+++ Records supplied
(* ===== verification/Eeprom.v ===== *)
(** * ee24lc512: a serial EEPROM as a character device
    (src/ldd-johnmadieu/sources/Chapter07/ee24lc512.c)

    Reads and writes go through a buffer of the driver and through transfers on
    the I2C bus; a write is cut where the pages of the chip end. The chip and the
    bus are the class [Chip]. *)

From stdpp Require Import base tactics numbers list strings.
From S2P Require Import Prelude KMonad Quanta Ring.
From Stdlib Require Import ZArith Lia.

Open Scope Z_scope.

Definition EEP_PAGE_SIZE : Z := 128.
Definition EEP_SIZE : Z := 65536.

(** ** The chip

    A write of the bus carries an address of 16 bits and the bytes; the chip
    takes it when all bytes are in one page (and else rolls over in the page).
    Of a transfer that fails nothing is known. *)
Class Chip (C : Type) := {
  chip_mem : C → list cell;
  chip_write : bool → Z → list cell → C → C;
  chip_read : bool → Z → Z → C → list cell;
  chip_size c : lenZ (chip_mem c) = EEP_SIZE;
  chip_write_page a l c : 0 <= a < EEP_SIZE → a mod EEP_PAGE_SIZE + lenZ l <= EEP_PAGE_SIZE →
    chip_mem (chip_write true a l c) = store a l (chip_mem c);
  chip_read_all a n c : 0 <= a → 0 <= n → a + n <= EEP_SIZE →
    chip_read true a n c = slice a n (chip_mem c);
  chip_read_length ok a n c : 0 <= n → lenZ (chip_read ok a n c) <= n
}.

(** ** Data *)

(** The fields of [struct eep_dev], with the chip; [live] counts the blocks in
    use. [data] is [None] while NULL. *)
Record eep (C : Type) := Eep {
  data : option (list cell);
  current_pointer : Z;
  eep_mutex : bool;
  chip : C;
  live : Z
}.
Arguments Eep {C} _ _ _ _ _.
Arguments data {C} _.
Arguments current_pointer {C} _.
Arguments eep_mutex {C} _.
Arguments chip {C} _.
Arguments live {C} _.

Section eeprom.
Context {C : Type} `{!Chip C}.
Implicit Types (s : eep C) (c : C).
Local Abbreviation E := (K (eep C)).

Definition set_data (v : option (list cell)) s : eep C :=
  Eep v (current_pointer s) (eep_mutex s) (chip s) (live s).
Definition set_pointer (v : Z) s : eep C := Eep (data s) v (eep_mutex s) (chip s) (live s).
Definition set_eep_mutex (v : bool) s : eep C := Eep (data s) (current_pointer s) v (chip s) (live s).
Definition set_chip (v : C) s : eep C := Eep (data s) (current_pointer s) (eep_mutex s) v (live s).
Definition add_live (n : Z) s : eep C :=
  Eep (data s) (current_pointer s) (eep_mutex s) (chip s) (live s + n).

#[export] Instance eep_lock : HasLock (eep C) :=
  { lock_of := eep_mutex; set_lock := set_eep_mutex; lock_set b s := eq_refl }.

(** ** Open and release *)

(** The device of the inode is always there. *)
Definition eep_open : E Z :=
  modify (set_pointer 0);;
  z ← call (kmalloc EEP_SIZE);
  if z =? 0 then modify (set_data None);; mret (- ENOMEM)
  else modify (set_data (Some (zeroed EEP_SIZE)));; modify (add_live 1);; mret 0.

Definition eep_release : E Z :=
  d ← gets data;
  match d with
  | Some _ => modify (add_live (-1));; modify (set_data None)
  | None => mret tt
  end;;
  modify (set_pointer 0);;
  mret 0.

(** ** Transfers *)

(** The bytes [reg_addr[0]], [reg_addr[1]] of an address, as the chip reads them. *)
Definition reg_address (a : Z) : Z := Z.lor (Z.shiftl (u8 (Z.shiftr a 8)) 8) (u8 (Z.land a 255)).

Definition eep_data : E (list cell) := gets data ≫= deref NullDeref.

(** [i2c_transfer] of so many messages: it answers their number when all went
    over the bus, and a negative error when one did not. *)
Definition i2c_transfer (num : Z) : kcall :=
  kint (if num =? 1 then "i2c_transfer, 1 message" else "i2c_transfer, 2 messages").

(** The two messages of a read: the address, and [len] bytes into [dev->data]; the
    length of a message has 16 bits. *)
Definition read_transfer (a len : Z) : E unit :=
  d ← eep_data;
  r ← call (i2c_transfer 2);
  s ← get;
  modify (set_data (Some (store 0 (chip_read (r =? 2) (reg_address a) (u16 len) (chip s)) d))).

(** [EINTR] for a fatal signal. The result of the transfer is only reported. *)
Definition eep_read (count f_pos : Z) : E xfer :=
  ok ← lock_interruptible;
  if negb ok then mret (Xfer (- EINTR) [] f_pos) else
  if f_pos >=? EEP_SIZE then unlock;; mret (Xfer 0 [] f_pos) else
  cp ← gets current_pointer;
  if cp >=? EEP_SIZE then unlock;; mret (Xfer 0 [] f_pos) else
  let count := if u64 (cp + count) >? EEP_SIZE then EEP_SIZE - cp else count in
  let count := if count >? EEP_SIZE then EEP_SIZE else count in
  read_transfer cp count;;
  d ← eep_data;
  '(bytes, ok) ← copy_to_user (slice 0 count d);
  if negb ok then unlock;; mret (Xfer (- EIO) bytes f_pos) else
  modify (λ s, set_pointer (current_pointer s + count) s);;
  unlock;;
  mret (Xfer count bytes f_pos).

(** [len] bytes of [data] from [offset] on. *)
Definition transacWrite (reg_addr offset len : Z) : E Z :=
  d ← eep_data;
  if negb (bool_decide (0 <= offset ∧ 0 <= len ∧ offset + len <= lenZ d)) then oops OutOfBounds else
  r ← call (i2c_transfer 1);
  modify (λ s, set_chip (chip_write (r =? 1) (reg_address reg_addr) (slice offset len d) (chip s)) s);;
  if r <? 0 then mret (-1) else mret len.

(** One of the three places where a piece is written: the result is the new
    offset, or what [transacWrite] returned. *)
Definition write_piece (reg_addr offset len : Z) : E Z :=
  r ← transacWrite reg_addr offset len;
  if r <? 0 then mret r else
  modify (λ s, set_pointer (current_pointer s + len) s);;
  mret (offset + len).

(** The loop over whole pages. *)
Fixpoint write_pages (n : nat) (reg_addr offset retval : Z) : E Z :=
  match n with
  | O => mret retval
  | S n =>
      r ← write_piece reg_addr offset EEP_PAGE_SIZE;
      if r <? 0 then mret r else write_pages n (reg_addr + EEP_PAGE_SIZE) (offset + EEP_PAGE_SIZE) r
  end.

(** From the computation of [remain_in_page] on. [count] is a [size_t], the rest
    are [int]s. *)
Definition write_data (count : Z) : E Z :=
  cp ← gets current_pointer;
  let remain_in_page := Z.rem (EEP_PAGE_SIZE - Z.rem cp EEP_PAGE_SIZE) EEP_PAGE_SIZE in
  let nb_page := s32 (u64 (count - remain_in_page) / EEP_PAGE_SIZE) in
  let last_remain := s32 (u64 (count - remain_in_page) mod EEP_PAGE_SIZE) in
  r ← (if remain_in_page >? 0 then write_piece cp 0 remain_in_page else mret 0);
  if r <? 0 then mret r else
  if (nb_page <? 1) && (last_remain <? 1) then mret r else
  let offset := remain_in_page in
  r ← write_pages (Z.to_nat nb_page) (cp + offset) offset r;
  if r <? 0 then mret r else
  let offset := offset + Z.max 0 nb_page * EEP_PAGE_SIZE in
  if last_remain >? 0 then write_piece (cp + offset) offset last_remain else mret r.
++++++
+++ Records supplied
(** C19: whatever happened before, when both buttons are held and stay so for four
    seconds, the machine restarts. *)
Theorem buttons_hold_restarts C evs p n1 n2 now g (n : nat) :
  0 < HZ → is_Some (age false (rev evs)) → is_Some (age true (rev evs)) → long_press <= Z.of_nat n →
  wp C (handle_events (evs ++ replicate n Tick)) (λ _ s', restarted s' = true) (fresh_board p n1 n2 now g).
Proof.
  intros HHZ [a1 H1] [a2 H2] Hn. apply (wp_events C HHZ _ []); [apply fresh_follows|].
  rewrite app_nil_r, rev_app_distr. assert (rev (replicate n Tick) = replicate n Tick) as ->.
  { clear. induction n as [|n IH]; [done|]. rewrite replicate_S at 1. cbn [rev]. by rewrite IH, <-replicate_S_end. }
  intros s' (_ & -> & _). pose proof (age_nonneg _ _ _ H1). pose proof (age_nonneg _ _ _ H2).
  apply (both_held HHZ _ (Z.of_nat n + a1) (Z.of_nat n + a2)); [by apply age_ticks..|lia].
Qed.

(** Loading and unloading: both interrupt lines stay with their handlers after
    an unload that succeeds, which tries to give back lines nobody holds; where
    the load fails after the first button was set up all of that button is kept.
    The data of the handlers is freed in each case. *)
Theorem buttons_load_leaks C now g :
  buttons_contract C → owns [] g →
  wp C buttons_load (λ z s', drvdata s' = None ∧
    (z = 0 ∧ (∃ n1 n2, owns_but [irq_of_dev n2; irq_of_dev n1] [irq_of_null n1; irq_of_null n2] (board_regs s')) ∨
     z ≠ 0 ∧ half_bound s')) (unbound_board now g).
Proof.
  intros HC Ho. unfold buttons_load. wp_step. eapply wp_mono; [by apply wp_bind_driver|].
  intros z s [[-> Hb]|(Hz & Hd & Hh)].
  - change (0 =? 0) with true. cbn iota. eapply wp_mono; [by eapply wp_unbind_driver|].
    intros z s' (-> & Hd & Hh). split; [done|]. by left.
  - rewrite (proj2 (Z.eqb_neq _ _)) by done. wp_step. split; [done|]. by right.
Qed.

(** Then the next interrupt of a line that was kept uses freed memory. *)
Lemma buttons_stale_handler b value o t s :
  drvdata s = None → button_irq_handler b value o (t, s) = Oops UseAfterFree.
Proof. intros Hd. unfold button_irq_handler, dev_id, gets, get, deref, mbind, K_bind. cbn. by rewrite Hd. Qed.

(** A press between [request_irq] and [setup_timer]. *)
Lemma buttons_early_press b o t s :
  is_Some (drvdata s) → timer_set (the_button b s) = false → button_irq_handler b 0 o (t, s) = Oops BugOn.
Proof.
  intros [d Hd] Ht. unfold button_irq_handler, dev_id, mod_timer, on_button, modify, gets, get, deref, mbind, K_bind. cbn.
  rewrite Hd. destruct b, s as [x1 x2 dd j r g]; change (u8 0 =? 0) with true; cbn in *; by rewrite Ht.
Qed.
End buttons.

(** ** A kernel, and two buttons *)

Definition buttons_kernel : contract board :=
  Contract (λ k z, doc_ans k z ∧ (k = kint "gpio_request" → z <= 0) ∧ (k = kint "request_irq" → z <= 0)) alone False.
++++++
Problem statement »
Your answer must consist solely of the lines above between the line holding "intros [d Hd]" and the line holding "Definition buttons_kernel : contract", inclusive, copied exactly.

Exercise solution »
  intros [d Hd] Ht. unfold button_irq_handler, dev_id, mod_timer, on_button, modify, gets, get, deref, mbind, K_bind. cbn.
  rewrite Hd. destruct b, s as [x1 x2 dd j r g]; change (u8 0 =? 0) with true; cbn in *; by rewrite Ht.
Qed.
End buttons.

(** ** A kernel, and two buttons *)

Definition buttons_kernel : contract board :=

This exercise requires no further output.